Faced with the patient’s refusal to be tested for HIV directly, his doctor ordered a test that is an indirect indicator of HIV infection, in effect sending the message that he knew better than the patient and could get around the requirement for consent if he desired. By doing so, the patient’s autonomy (which is meant to be protected by the HIV consenting process) was purposefully undermined. This is just the kind of situation that was anticipated when the original HIV testing policies were developed. If a patient has been fully counseled regarding HIV testing and infection and still declines to be tested, no matter what the situation may be, it does not seem right to undermine his or her autonomy.
It has been argued that more widespread HIV testing would be beneficial to both individuals and society. Individuals would be able to seek care earlier, which would allow them to live healthily for longer periods of time. Society would gain because individuals who are aware of their disease status earlier are less likely to spread the infection unknowingly. So why do patients continue to avoid HIV testing? Several reasons can be inferred from the case described in the journal article. Many of those who are at high risk for infection belong to marginalized populations, and the questions posed during screening for the presence of HIV risk factors ask about intimate and unlawful behaviors.
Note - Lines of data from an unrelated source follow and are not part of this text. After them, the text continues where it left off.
(** ** Claims on the tree renderer *)

(** C7, as the code has it. For an object or an array, the text rendered in
    tree style is made of one piece for each node below the root, in the
    order [display] visits them, each followed by a line break save the
    last; with no child the text is empty. The piece of a node begins with
    the prefix it inherited, followed by └─ when the node is the last child
    of its parent and by ├─ when it is an earlier child; the prefix is that
    of the parent extended by line 49: by nothing under the root, by three
    blanks under a last child, by │ and two blanks under an earlier one. When no row below the root holds a line
    break the pieces are the lines of the text; a row that holds one makes
    a piece of several lines, of which only the first begins so. *)
Theorem tree_lines_connectors (ic : icons) (j : json) :
  is_container j = true ->
  exists root out pieces,
    build TreeNodeFactory ic j None = Ret root
    /\ render TreeNodeFactory ic j = Ret (Some out)
    /\ (forall path,
          path ∈ paths_below root
          <-> path <> [] /\ is_Some (call_at root [] true path))
    /\ (forall path i c p' last,
          call_at root [] true (path ++ [i]) = Some (c, p', last) ->
          exists n p b,
            call_at root [] true path = Some (n, p, b)
            /\ children n !! i = Some c
            /\ p' = p ++ (if bool_decide (path = []) then []
                          else if b then lit "   " else VERT :: lit "  ")
            /\ (last = true <-> S i = length (children n)))
    /\ Forall2 (fun path piece =>
                  exists n p b rest,
                    call_at root [] true path = Some (n, p, b)
                    /\ piece = p ++ (if b then [UP_RIGHT; HORIZ]
                                     else [VERT_RIGHT; HORIZ]) ++ rest)
         (paths_below root) pieces
    /\ (children root = [] -> out = [])
    /\ (children root <> [] -> out ++ [NL] = unlines pieces)
    /\ (children root <> [] ->
        (forall path n p b,
           path <> [] -> call_at root [] true path = Some (n, p, b) ->
           NL ∉ row_of n p b) ->
        split_lines out = pieces).
Proof.
  intros Hj.
  destruct (build_ok TreeNodeFactory ic j None)
    as (root & Hroot & [Hb Hcomp Hl _]).
  rewrite Hj in Hcomp, Hl.
  destruct (built_tree_inv _ _ Hb)
    as [(k & v & l & ->)|(k & cs & l & -> & Hcs)]; [discriminate|].
  cbn [get_level] in Hl. injection Hl as ->.
  set (root := TreeCompositeNode k ic cs 0) in *.
  destruct (tree_children_rows cs [] (len cs)) with (result := @nil N)
    as (ls & Hloop & Hls).
  { rewrite Forall_forall in Hcs. apply Forall_forall. intros c Hc b.
    destruct (Hcs c Hc) as [Hbc Hlc].
    apply (tree_rows_block ic c Hbc). congruence. }
  cbn [app] in Hloop.
  assert (Hout : render TreeNodeFactory ic j = Ret (Some (rstrip (unlines ls)))).
  { unfold render. rewrite Hroot. unfold root.
    cbn [bind display tree_child_prefix].
    change (tree_header 0 [] true ic k) with (@nil N).
    change ([] ++ tree_child_prefix 0 true) with (@nil N).
    rewrite Hloop. reflexivity. }
  assert (Hrows : Forall2 (fun path row =>
                    exists m q d,
                      call_at root [] true path = Some (m, q, d)
                      /\ row = row_of m q d)
                    (paths_below root) (rows_loop rows (len cs) [] cs 0)).
  { pose proof (rows_paths root [] true) as H.
    apply Forall2_cons_1 in H as [_ H]. exact H. }
  assert (Hpieces : forall ls0,
            Forall2 row_line (rows_loop rows (len cs) [] cs 0) ls0 ->
            Forall2 (fun path piece =>
                       exists n p b rest,
                         call_at root [] true path = Some (n, p, b)
                         /\ piece = p ++ (if b then [UP_RIGHT; HORIZ]
                                          else [VERT_RIGHT; HORIZ]) ++ rest)
              (paths_below root) ls0).
  { intros ls0 H0. eapply Forall2_compose; [|exact Hrows|exact H0].
    intros path row line (m & q & d & Hm & Hrow) Hline.
    destruct (call_at_built _ _ _ _ _ _ _ _ _ Hb Hm) as [Hbm _].
    destruct (tree_piece_start ic m q d row line Hbm Hrow Hline) as (rest & ->).
    now exists m, q, d, rest. }
  assert (Hnobreak : (forall path n p b,
                        path <> [] ->
                        call_at root [] true path = Some (n, p, b) ->
                        NL ∉ row_of n p b) ->
                     Forall (fun row => NL ∉ row)
                       (rows_loop rows (len cs) [] cs 0)).
  { intros Hnl.
    assert (Hne : Forall (fun path => path <> []) (paths_below root)).
    { apply Forall_forall. intros path Hin.
      now apply (paths_below_spec root [] true) in Hin. }
    eapply Forall2_right; [exact (Forall2_and_left _ _ _ _ Hne Hrows)|].
    intros path row [Hpath (m & q & d & Hm & ->)]. cbn beta.
    now apply (Hnl path m q d). }
  assert (Hparent : forall path i c p' last,
            call_at root [] true (path ++ [i]) = Some (c, p', last) ->
            exists n p b,
              call_at root [] true path = Some (n, p, b)
              /\ children n !! i = Some c
              /\ p' = p ++ (if bool_decide (path = []) then []
                            else if b then lit "   " else VERT :: lit "  ")
              /\ (last = true <-> S i = length (children n))).
  { intros path i c p' last Hcall.
    destruct (call_at_parent _ _ _ _ _ _ Hcall)
      as (n & p & b & Hn & Hi & -> & Hlast).
    exists n, p, b. split; [exact Hn|]. split; [exact Hi|].
    split; [|exact Hlast]. f_equal.
    destruct (call_at_built _ _ _ _ _ _ _ _ _ Hb Hn) as [Hbn Hln].
    destruct (built_tree_inv _ _ Hbn)
      as [(k' & v & l & ->)|(k' & cs' & l & -> & _)]; [discriminate|].
    cbn [child_prefix_of]. unfold tree_child_prefix.
    destruct path as [|i0 path'].
    - cbn in Hn. injection Hn as <- <- <- <-. reflexivity.
    - rewrite bool_decide_eq_false_2 by discriminate.
      specialize (Hln ltac:(discriminate)). injection Hln as ->.
      reflexivity. }
  destruct ls as [|l0 ls].
  - exists root, [], []. split; [exact Hroot|]. split; [exact Hout|].
    split; [intros path; apply paths_below_spec|].
    split; [exact Hparent|].
    split; [now apply Hpieces|]. split; [reflexivity|].
    assert (Hnil : cs = []).
    { destruct cs as [|c cs']; [reflexivity|]. exfalso.
      apply Forall2_length in Hls. cbn [rows_loop] in Hls.
      rewrite length_app, rows_length in Hls. discriminate. }
    unfold root. cbn [children]. split; intros; congruence.
  - destruct (trim_block _ (l0 :: ls) ltac:(discriminate) Hls)
      as (ls' & Hls' & Htrim).
    exists root, (rstrip (unlines (l0 :: ls))), ls'.
    split; [exact Hroot|]. split; [exact Hout|].
    split; [intros path; apply paths_below_spec|].
    split; [exact Hparent|].
    split; [now apply Hpieces|]. split; [|split].
    + unfold root. cbn [children]. intros ->.
      apply Forall2_length in Hls. discriminate.
    + intros _. exact Htrim.
    + intros _ Hnl.
      assert (Hnl' : Forall (fun l => NL ∉ l) ls')
        by (apply (row_lines_no_break _ _ Hls'); now apply Hnobreak).
      pose proof (split_lines_unlines ls' Hnl') as H.
      rewrite <- Htrim, split_lines_snoc_break in H.
      now apply app_inv_tail in H.
Qed.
As a result, patients pay careful attention to how they reply, fearing that their responses may alter how they are perceived by physicians and other health care workers. The patient in the reported case was careful to deny any homosexual activity, despite having several homosexual friends who were themselves infected with HIV. He also denied drug use and extramarital affairs. By denying these activities he distanced himself from marginalized populations like drug users and homosexuals and activities that are frowned upon like adultery.
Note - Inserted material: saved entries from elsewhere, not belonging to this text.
(** * TshaBot backend: the chat relay (main.go) and the token gate (auth.go)

    A shallow embedding of the two Go files.  Handlers are state-passing
    functions over a [World]: the response writer of the request being
    served, the process environment, the wall clock and a trace of the
    observable effects (log records, reads of the request body, calls to
    the completion provider).  Library calls ([net/http], [encoding/json],
    [golang-jwt/jwt/v5], [go-openai], [logrus]) are modelled in modules
    that carry the Go package names. *)

From Stdlib Require Import ZArith Ascii String List Lia.
From stdpp Require Import base option gmap strings list sorting.

Local Open Scope string_scope.
Local Open Scope Z_scope.
Local Set Warnings "-register-all".

(** Go's [error] values are kept as their message. *)
Definition error := string.

(** * encoding/json: documents *)

Module json.

(** Numbers are kept to the integers: the only numbers this program
    writes or compares are Unix seconds. *)
Inductive JSON :=
| JNull
| JBool (b : bool)
| JNum (n : Z)
| JStr (s : string)
| JArr (items : list JSON)
| JObj (fields : list (string * JSON)).

(** [Marshal]: what the encoder makes of a Go value.  Struct types give
    an instance from their field tags. *)
Class Marshaler (A : Type) := Marshal : A → JSON.

(** map[string]string: an object whose keys are sorted. *)
Definition key_le (a b : string * string) : Prop :=
  Is_true (String.leb a.1 b.1).

Global Instance key_le_dec a b : Decision (key_le a b) :=
  Is_true_dec (String.leb a.1 b.1).

Global Instance Marshal_map : Marshaler (gmap string string) :=
  λ m, JObj ((λ kv, (kv.1, JStr kv.2)) <$> merge_sort key_le (map_to_list m)).

(** Case folding of an object key against a lower-case ASCII field name
    (bytes.EqualFold): ASCII letters match in either case, and the two
    letters with a third member in their folding orbit, s (U+017F) and
    k (U+212A), also match its UTF-8 bytes. *)
Definition lower (c : ascii) : ascii :=
  let n := Ascii.N_of_ascii c in
  if ((65 <=? n) && (n <=? 90))%N then Ascii.ascii_of_N (n + 32) else c.

Definition byte_is (c : ascii) (n : N) : bool := (Ascii.N_of_ascii c =? n)%N.

Fixpoint equalFold (name key : string) : bool :=
  match name, key with
  | EmptyString, EmptyString => true
  | String c name', String d key' =>
      if Ascii.eqb (lower d) c then equalFold name' key'
      else if Ascii.eqb c "s" then
        match key' with
        | String d2 key'' =>
            byte_is d 197 && byte_is d2 191 && equalFold name' key''
        | _ => false
        end
      else if Ascii.eqb c "k" then
        match key' with
        | String d2 (String d3 key'') =>
            byte_is d 226 && byte_is d2 132 && byte_is d3 170
            && equalFold name' key''
        | _ => false
        end
      else false
  | _, _ => false
  end.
Fear of discrimination and stigmatization continues to be a barrier to HIV testing in the United States. Some argue that until HIV testing is treated in the same manner as testing for other diseases, it will be impossible to remove the stigma of HIV infection . I do not believe that changing the requirements for testing—from explicit consent to implied consent—will reduce the stigma of being seropositive. And, in fact, patients might avoid health care settings altogether in an effort to avoid universal HIV testing.
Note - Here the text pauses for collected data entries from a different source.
(** * Properties of the further parts *)

(** ** Wire codec: what a parsed packet guarantees *)

Lemma from_be_cons_bound (b3 b2 b1 b0 : byte) :
  0 <= Struct.from_be [b3; b2; b1; b0] < 4294967296.
Proof.
  unfold Struct.from_be, Struct.byte_val. cbn [fold_left].
  pose proof (Byte.to_N_bounded b3). pose proof (Byte.to_N_bounded b2).
  pose proof (Byte.to_N_bounded b1). pose proof (Byte.to_N_bounded b0). lia.
Qed.

Lemma byte_val_bound (b : byte) : 0 <= Struct.byte_val b < 256.
Proof. unfold Struct.byte_val. pose proof (Byte.to_N_bounded b). lia. Qed.

(** X1. A packet that [unpack_message] accepts is ten header bytes followed
    by the payload that is returned. The returned version is the value of the
    first byte and is the protocol version, the returned type is the value of
    the second byte, the returned length is the big-endian 32-bit field at
    offset 2 and is the length of the payload, and the returned sequence
    number is the big-endian 16-bit field at offset 6; the last two header
    bytes are not looked at. A short packet, a wrong version or a payload of
    another length is refused. *)
Theorem unpack_message_accepts (data : bytes) (version msg_type len seq : Z)
    (payload : bytes) :
  unpack_message data = Ok (version, msg_type, len, seq, payload) ->
  version = PROTOCOL_VERSION /\ 0 <= msg_type < 256 /\
  len = blen payload /\ 0 <= seq < 65536 /\
  blen data = HEADER_SIZE + len /\
  data = firstn 10 data ++ payload /\
  exists v t l3 l2 l1 l0 s1 s0 r1 r0,
    data = [v; t; l3; l2; l1; l0; s1; s0; r1; r0] ++ payload /\
    version = Struct.byte_val v /\
    msg_type = Struct.byte_val t /\
    len = Struct.from_be [l3; l2; l1; l0] /\
    seq = Struct.from_be [s1; s0].
Proof.
  unfold unpack_message. destruct (blen data <? HEADER_SIZE) eqn:Hshort;
    [discriminate|].
  change (Z.to_nat HEADER_SIZE) with 10%nat.
  destruct (Struct.unpack_BBIHH (firstn 10 data))
    as [[[[[v t] l] sq] r]|e] eqn:Hun; [|discriminate].
  destruct (blen (skipn 10 data) =? l) eqn:Hl; cbn [negb]; [|discriminate].
  destruct (v =? PROTOCOL_VERSION) eqn:Hv; cbn [negb]; [|discriminate].
  intros [= <- <- <- <- <-].
  apply Z.eqb_eq in Hl, Hv. apply Z.ltb_ge in Hshort.
  unfold Struct.unpack_BBIHH in Hun.
  destruct (firstn 10 data) as [|b0 [|b1 [|b2 [|b3 [|b4 [|b5 [|b6 [|b7 [|b8 [|b9 [|]]]]]]]]]]]
    eqn:Hhead; try discriminate.
  injection Hun as <- <- <- <- <-.
  split; [exact Hv|]. split; [apply byte_val_bound|].
  split; [symmetry; exact Hl|]. split.
  { unfold Struct.from_be, Struct.byte_val. cbn [fold_left].
    pose proof (Byte.to_N_bounded b6). pose proof (Byte.to_N_bounded b7). lia. }
  split; [|split].
  - rewrite <- Hl. unfold blen, HEADER_SIZE in *. rewrite length_skipn. lia.
  - rewrite <- Hhead. symmetry. apply firstn_skipn.
  - exists b0, b1, b2, b3, b4, b5, b6, b7, b8, b9.
    split; [|repeat split].
    rewrite <- Hhead. symmetry. apply firstn_skipn.
Qed.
But routine testing might at least assure patients that they are not being perceived as members of the marginalized populations. From that vantage point, we must encourage patients’ questions, offer support, and educate them in how to manage what is now a serious, chronic—but not fatal—disease.
- Landor M. Clinical problem-solving. A hidden agenda. N Engl J Med. 1999;338(1):46-50.
- Jansen LA. HIV exceptionalism, CD4+ cell testing, and conscientious subversion. J Med Ethics. 2005;31(6):322-326.
- Bayer R, Edington C. HIV testing, human rights, and global AIDS policy: exceptionalism and its discontents. J Health Polit Policy Law. 2009;34(3):301-323.